La votation citoyenne
Depuis onze ans, le collectif votation citoyenne, qui rassemble une cinquantaine d’organismes, d’associations et de partis politiques et hébergé par la Ligue des droits de l’homme, revendique le droit de vote et d’éligibilité aux élections municipales, cantonales et régionales des étrangers extra-communautaires résidant en France depuis plusieurs années.
Des campagnes symboliques sont régulièrement menées pour populariser ce principe. A quatre reprises, des votations citoyennes ont été organisées au niveau national, avec plus de 60 000 votants en 2002, 2005, 2006 et 2008. Dans certaines villes comme Grenoble, ces votations sont organisées chaque année. Plusieurs municipalités d’Ile-de-France ont réalisé en 2006 des référendums locaux, faisant s’exprimer par vote officiel les électeurs et les résidents étrangers de leur ville sur le droit de vote et d’éligibilité des étrangers.
Le traité de Maastricht, entré en vigueur le 1er janvier 1996 et qui a conféré aux étrangers communautaires le droit de vote aux élections locales et européennes, a réouvert le débat sur la question du droit de vote des étrangers extra-communautaires.
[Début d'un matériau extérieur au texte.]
Lemma leaf_valid pa perm : bit (leaf pa perm) PTE_V = true.
Proof. rewrite bit_V. unfold leaf. rewrite Z.lor_spec. apply orb_true_r. Qed.

Lemma bit_0 : bit 0 PTE_V = false.
Proof. done. Qed.

Lemma leaf_U pa perm :
  frame_ok pa -> perm_ok perm -> bit (leaf pa perm) PTE_U = bit perm PTE_U.
Proof.
  intros Hpa Hp. rewrite !(bit_testbit _ 4) by lia. unfold leaf. rewrite !Z.lor_spec.
  rewrite PA2PTE_eq by done. change 1024 with (2 ^ 10). rewrite Z.mul_comm, Z.mul_pow2_bits_low by lia.
  cbn. by rewrite orb_false_r.
Qed.

Lemma PX_eq level va : 0 <= level -> PX level va = va / 2 ^ (12 + 9 * level) mod 512.
Proof.
  intros. unfold PX, PGSHIFT. change 0x1FF with (Z.ones 9).
  rewrite Z.land_ones, Z.shiftr_div_pow2 by lia. done.
Qed.

Lemma PX_range level va : 0 <= level -> 0 <= PX level va < 512.
Proof. intros. rewrite PX_eq by done. apply Z.mod_pos_bound. lia. Qed.

(** The page number of a virtual address. *)
Definition vpn (va : Z) : Z := va / 4096.

Lemma vpn_range va : 0 <= va < MAXVA -> 0 <= vpn va < 2 ^ 26.
Proof. change MAXVA with (2 ^ 38). unfold vpn. dlia. Qed.

Lemma PX_vpn va va' :
  0 <= va < MAXVA -> 0 <= va' < MAXVA ->
  PX 0 va = PX 0 va' -> PX 1 va = PX 1 va' -> PX 2 va = PX 2 va' -> vpn va = vpn va'.
Proof.
  unfold vpn. rewrite !PX_eq by lia.
  change (2 ^ (12 + 9 * 0)) with 4096. change (2 ^ (12 + 9 * 1)) with (4096 * 512).
  change (2 ^ (12 + 9 * 2)) with (4096 * 512 * 512). rewrite <- !Z.div_div by lia.
  intros H1%vpn_range H2%vpn_range. unfold vpn in *.
  generalize dependent (va / 4096). generalize dependent (va' / 4096). intros q' H2 q H1. dlia.
Qed.

Lemma PX_same_page level va : 0 <= level -> PX level (4096 * vpn va) = PX level va.
Proof.
  intros. rewrite !PX_eq, Z.pow_add_r by lia. change (2 ^ 12) with 4096. unfold vpn.
  rewrite <- !Z.div_div by lia. by rewrite (Z.mul_comm 4096), Z.div_mul.
Qed.

(** ** Entries and the tree *)

(** The entry [pagetable[i]] of the table at [p]. *)
Definition entry (m : gmap Z Z) (p i : Z) : Z := ld64 m (pte_addr p i).

(** The address of the last-level entry for [va], following valid entries. *)
Fixpoint trav (m : gmap Z Z) (level : nat) (p va : Z) : option Z :=
  match level with
  | O => Some (pte_addr p (PX 0 va))
  | S below =>
      let v := entry m p (PX (Z.of_nat level) va) in
      if bit v PTE_V then trav m below (PTE2PA v) va else None
  end.

(** The valid entry for [va] in the page table [root]. *)
Definition translate (m : gmap Z Z) (root va : Z) : option Z :=
  match trav m 2 root va with
  | Some a => if bit (ld64 m a) PTE_V then Some (ld64 m a) else None
  | None => None
  end.

Section Tree.
Context `{Platform} `{!PlatformOk}.

(** [lvl] gives the level of each table page. *)
Record shape (m : gmap Z Z) (lvl : gmap Z nat) : Prop := {
  shape_page p k : lvl !! p = Some k -> page_ok p;
  shape_child p k i : lvl !! p = Some (S k) -> 0 <= i < 512 ->
    bit (entry m p i) PTE_V = true -> lvl !! PTE2PA (entry m p i) = Some k;
  shape_inj p p' k k' i i' : lvl !! p = Some (S k) -> lvl !! p' = Some (S k') ->
    0 <= i < 512 -> 0 <= i' < 512 ->
    bit (entry m p i) PTE_V = true -> bit (entry m p' i') PTE_V = true ->
    PTE2PA (entry m p i) = PTE2PA (entry m p' i') -> p = p' /\ i = i';
}.

(** Tables may have been added, all of them empty at the last level; no other
    entry and nothing outside the tables has changed. *)
Record grows (m : gmap Z Z) (lvl : gmap Z nat) (m' : gmap Z Z) (lvl' : gmap Z nat) : Prop := {
  grows_shape : shape m' lvl';
  grows_sub : lvl ⊆ lvl';
  grows_inner p k i : lvl !! p = Some (S k) -> 0 <= i < 512 ->
    bit (entry m p i) PTE_V = true -> entry m' p i = entry m p i;
  grows_leaf p i : lvl !! p = Some 0%nat -> 0 <= i < 512 -> entry m' p i = entry m p i;
  grows_new p i : lvl' !! p = Some 0%nat -> lvl !! p = None -> 0 <= i < 512 -> entry m' p i = 0;
  grows_fresh p k i : lvl' !! p = Some (S k) -> 0 <= i < 512 ->
    bit (entry m' p i) PTE_V = true ->
    (lvl !! p = None \/ bit (entry m p i) PTE_V = false) ->
    lvl !! PTE2PA (entry m' p i) = None;
  grows_frame a : (forall p, is_Some (lvl' !! p) -> ~ p <= a < p + PGSIZE) ->
    ld8 m' a = ld8 m a;
}.

Lemma grows_refl m lvl : shape m lvl -> grows m lvl m lvl.
Proof. intros Hs. split; try done. - congruence. - intros ?????? [?|?]; congruence. Qed.

Lemma grows_trans m lvl m1 lvl1 m2 lvl2 :
  grows m lvl m1 lvl1 -> grows m1 lvl1 m2 lvl2 -> grows m lvl m2 lvl2.
Proof.
  intros G1 G2. pose proof (grows_sub _ _ _ _ G1) as S1. pose proof (grows_sub _ _ _ _ G2) as S2.
  split.
  - by apply G2.
  - by etransitivity.
  - intros p k i Hp Hi Hv. rewrite (grows_inner _ _ _ _ G2 p k i); [by eapply grows_inner| |done|].
    + by eapply lookup_weaken.
    + by rewrite (grows_inner _ _ _ _ G1 p k i).
  - intros p i Hp Hi. rewrite (grows_leaf _ _ _ _ G2 p i); [by eapply grows_leaf| |done].
    by eapply lookup_weaken.
  - intros p i Hp Hn Hi. destruct (lvl1 !! p) as [k|] eqn:E.
    + assert (k = 0%nat) as -> by (eapply lookup_weaken in E; [|done]; congruence).
      rewrite (grows_leaf _ _ _ _ G2 p i) by done. by eapply grows_new.
    + by eapply (grows_new _ _ _ _ G2).
  - intros p k i Hp Hi Hv Hnew. destruct (lvl1 !! p) as [k1|] eqn:E.
    + assert (k1 = S k) as -> by (eapply lookup_weaken in E; [|done]; congruence).
      destruct (bit (entry m1 p i) PTE_V) eqn:Ev.
      * rewrite (grows_inner _ _ _ _ G2 p k i) in * by done. by eapply (grows_fresh _ _ _ _ G1).
      * assert (lvl1 !! PTE2PA (entry m2 p i) = None) as Hn by (eapply grows_fresh; eauto).
        by eapply lookup_weaken_None.
    + assert (lvl1 !! PTE2PA (entry m2 p i) = None) as Hn by (eapply grows_fresh; eauto).
      by eapply lookup_weaken_None.
  - intros a Ha. rewrite (grows_frame _ _ _ _ G2 a) by done. apply (grows_frame _ _ _ _ G1).
    intros p [k Hk]. apply Ha. exists k. by eapply lookup_weaken.
Qed.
Dix-sept pays ont étendu ce droit, dans des modalités diverses, à tous les résidents étrangers.
Sur la scène politique, où la droite est idéologiquement moins favorable au droit de vote des étrangers, la question refait régulièrement surface, notamment avant les grandes échéances électorales. Le droit de vote fait l’objet de promesses électorales : c’était l’une des 110 propositions du Parti socialiste en 1981 (80ème). Deux débats ont déjà eu lieu au Parlement : lors du premier, organisé le 3 mai 2000, une proposition de loi a été examinée par les députés de gauche et deux élus UDF, mais le gouvernement de Lionel Jospin n’y a pas donné suite. Le second a été organisé au Sénat en janvier 2006 pour débattre d’une proposition de loi constitutionnelle sur le droit de vote et d’éligibilité des étrangers aux élections municipales.
Pourtant, les sondages indiquent que l’opinion est plutôt favorable à cette mesure qui se heurte à des obstacles idéologiques et politiques. Le premier est constitutionnel : l’extension du droit de vote doit passer en effet par une révision de la Constitution et nécessite l’accord du Sénat, qui a longtemps été à droite. Le second obstacle tient à ce que la France privilégie depuis toujours la naturalisation.
Le président Nicolas Sarkozy s’est déclaré favorable au droit de vote des étrangers aux élections locales après 10 ans de présence en France, soulignant qu’il était minoritaire dans sa famille. Le 8 décembre, le Sénat, désormais à gauche, examinera une proposition de loi constitutionnelle sur le droit de vote et d’éligibilité des résidents étrangers aux élections municipales.